- _WHAT IS BEING ASKED_: Look below for the line containing "16)) (Z.shiftl n1 8)) n0"; from there, print each line exactly up to and including the line containing "read from the", and stop.

----------

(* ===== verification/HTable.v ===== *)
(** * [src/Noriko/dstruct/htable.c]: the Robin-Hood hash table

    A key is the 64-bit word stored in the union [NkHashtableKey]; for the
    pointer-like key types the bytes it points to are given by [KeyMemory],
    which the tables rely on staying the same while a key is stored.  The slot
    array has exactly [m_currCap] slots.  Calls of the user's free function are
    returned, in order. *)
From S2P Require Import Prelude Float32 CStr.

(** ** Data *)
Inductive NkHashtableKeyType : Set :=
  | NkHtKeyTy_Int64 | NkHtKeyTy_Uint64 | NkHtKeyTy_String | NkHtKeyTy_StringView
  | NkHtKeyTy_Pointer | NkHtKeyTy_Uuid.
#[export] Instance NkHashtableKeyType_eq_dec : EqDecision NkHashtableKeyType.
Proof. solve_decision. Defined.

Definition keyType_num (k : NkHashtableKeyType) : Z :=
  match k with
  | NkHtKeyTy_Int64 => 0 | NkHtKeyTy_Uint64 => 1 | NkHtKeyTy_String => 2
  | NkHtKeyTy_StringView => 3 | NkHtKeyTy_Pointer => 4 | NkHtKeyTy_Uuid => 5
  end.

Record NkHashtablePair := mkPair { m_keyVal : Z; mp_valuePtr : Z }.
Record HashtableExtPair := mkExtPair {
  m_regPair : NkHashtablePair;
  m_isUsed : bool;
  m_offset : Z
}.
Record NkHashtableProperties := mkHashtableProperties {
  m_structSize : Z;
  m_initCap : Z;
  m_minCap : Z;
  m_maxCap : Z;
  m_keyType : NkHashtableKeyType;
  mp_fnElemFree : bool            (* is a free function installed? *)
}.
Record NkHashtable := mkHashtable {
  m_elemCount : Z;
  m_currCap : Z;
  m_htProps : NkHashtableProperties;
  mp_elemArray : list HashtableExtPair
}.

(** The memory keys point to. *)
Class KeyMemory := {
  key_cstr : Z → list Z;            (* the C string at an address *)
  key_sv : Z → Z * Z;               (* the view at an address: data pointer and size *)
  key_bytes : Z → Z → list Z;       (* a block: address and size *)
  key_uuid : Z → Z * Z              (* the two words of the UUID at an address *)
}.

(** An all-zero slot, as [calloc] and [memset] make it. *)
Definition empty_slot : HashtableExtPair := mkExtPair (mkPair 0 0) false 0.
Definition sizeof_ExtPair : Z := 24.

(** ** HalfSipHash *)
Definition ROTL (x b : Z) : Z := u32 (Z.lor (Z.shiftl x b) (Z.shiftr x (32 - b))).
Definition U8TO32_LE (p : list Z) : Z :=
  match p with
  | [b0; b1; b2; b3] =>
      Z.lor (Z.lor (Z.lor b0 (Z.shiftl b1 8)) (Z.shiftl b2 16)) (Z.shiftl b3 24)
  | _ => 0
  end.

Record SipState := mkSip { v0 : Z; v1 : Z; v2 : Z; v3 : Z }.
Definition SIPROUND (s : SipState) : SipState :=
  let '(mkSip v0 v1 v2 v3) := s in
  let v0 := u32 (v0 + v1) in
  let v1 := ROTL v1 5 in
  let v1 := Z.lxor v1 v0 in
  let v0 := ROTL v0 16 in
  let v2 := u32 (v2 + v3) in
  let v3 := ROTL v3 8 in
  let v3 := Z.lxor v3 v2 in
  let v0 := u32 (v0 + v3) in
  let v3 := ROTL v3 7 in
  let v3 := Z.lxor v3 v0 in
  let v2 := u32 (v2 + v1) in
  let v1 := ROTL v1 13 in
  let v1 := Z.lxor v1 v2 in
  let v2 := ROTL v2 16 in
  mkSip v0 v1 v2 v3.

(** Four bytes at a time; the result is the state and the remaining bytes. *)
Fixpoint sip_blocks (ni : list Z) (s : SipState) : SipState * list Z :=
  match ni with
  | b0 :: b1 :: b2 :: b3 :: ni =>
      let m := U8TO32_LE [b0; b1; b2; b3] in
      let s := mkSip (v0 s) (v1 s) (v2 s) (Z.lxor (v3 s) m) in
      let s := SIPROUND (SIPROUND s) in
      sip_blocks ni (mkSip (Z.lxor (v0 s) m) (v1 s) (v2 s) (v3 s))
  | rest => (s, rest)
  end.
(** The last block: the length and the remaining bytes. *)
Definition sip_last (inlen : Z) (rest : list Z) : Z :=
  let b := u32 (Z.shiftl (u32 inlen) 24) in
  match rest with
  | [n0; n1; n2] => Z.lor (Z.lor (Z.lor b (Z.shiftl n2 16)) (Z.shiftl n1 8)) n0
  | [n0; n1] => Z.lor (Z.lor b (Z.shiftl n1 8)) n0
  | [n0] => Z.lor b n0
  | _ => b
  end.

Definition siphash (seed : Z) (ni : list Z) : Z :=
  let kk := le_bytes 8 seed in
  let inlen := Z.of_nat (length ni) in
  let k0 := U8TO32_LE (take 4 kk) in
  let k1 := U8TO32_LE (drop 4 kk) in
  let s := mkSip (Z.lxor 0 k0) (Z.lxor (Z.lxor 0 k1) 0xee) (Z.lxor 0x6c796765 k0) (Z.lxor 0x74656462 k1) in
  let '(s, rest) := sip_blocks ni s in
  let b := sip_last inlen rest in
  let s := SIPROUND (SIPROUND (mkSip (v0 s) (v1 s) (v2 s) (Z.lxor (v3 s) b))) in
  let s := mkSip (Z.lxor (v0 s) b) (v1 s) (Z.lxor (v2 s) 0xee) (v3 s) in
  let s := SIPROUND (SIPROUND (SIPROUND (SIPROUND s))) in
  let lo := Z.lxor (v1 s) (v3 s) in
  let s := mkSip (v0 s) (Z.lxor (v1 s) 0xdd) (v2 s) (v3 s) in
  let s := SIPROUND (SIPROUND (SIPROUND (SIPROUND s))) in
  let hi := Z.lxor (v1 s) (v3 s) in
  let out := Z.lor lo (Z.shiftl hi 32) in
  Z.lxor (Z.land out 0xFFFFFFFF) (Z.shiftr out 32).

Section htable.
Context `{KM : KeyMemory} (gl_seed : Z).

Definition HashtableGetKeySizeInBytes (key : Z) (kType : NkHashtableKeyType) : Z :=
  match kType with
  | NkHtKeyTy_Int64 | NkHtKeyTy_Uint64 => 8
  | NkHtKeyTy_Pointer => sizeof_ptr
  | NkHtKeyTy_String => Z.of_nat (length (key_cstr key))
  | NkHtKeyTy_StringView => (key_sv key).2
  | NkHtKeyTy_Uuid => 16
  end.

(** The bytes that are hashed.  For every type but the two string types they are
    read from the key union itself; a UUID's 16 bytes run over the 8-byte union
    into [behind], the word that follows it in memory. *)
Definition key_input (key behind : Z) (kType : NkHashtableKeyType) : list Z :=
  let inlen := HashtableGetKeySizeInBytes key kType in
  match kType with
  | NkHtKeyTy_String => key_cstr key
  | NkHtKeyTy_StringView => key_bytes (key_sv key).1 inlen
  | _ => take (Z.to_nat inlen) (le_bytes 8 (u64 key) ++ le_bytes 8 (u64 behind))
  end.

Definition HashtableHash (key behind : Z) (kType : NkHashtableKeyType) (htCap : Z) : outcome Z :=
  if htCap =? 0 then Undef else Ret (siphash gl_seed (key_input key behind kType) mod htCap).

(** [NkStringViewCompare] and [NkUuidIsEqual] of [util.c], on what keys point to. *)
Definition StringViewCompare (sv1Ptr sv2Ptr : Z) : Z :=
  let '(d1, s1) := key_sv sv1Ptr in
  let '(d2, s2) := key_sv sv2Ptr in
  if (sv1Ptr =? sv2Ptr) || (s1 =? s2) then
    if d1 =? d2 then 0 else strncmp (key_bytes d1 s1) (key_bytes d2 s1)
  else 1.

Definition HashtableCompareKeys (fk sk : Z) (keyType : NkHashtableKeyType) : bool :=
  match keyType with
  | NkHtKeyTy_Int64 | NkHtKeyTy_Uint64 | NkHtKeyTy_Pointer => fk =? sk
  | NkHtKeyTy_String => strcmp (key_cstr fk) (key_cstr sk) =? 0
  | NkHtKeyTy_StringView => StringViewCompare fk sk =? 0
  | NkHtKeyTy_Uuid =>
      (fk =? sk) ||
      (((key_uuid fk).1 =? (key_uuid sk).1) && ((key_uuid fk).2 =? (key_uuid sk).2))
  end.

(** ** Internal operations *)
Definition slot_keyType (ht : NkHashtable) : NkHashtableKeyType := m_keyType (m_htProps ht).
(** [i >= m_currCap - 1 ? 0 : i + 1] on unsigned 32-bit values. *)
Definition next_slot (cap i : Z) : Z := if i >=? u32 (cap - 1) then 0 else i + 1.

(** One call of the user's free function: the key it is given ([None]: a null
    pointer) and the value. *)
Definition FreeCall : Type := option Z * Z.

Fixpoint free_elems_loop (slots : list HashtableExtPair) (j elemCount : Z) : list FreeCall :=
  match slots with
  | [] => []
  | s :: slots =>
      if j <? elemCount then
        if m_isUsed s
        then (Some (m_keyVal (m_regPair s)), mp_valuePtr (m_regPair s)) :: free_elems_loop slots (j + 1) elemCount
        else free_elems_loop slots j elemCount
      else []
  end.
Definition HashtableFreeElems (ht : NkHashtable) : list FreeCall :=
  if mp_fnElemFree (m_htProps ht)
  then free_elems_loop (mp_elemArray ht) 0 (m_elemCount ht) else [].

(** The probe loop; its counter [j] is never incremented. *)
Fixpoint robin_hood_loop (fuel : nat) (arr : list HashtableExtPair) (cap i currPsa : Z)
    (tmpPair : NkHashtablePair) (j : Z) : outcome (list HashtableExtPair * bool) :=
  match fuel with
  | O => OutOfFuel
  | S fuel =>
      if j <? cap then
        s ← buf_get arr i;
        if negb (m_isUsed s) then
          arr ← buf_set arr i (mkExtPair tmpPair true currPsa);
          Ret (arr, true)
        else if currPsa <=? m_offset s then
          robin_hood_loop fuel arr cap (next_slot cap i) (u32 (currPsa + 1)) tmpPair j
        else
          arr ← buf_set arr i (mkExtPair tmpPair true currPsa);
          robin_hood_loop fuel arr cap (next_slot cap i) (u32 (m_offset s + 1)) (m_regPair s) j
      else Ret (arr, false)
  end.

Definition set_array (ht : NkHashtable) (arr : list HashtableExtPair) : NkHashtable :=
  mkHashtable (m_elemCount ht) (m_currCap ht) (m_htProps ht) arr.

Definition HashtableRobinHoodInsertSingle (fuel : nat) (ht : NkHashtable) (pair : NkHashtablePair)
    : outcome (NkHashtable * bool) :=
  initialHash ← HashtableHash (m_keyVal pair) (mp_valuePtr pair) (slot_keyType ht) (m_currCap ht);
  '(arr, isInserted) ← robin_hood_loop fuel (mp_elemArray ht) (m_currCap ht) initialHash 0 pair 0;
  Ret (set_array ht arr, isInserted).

----------

- _RESPONSE TO THIS TASK_:
  | [n0; n1; n2] => Z.lor (Z.lor (Z.lor b (Z.shiftl n2 16)) (Z.shiftl n1 8)) n0
  | [n0; n1] => Z.lor (Z.lor b (Z.shiftl n1 8)) n0
  | [n0] => Z.lor b n0
  | _ => b
  end.

Definition siphash (seed : Z) (ni : list Z) : Z :=
  let kk := le_bytes 8 seed in
  let inlen := Z.of_nat (length ni) in
  let k0 := U8TO32_LE (take 4 kk) in
  let k1 := U8TO32_LE (drop 4 kk) in
  let s := mkSip (Z.lxor 0 k0) (Z.lxor (Z.lxor 0 k1) 0xee) (Z.lxor 0x6c796765 k0) (Z.lxor 0x74656462 k1) in
  let '(s, rest) := sip_blocks ni s in
  let b := sip_last inlen rest in
  let s := SIPROUND (SIPROUND (mkSip (v0 s) (v1 s) (v2 s) (Z.lxor (v3 s) b))) in
  let s := mkSip (Z.lxor (v0 s) b) (v1 s) (Z.lxor (v2 s) 0xee) (v3 s) in
  let s := SIPROUND (SIPROUND (SIPROUND (SIPROUND s))) in
  let lo := Z.lxor (v1 s) (v3 s) in
  let s := mkSip (v0 s) (Z.lxor (v1 s) 0xdd) (v2 s) (v3 s) in
  let s := SIPROUND (SIPROUND (SIPROUND (SIPROUND s))) in
  let hi := Z.lxor (v1 s) (v3 s) in
  let out := Z.lor lo (Z.shiftl hi 32) in
  Z.lxor (Z.land out 0xFFFFFFFF) (Z.shiftr out 32).

Section htable.
Context `{KM : KeyMemory} (gl_seed : Z).

Definition HashtableGetKeySizeInBytes (key : Z) (kType : NkHashtableKeyType) : Z :=
  match kType with
  | NkHtKeyTy_Int64 | NkHtKeyTy_Uint64 => 8
  | NkHtKeyTy_Pointer => sizeof_ptr
  | NkHtKeyTy_String => Z.of_nat (length (key_cstr key))
  | NkHtKeyTy_StringView => (key_sv key).2
  | NkHtKeyTy_Uuid => 16
  end.

(** The bytes that are hashed.  For every type but the two string types they are
    read from the key union itself; a UUID's 16 bytes run over the 8-byte union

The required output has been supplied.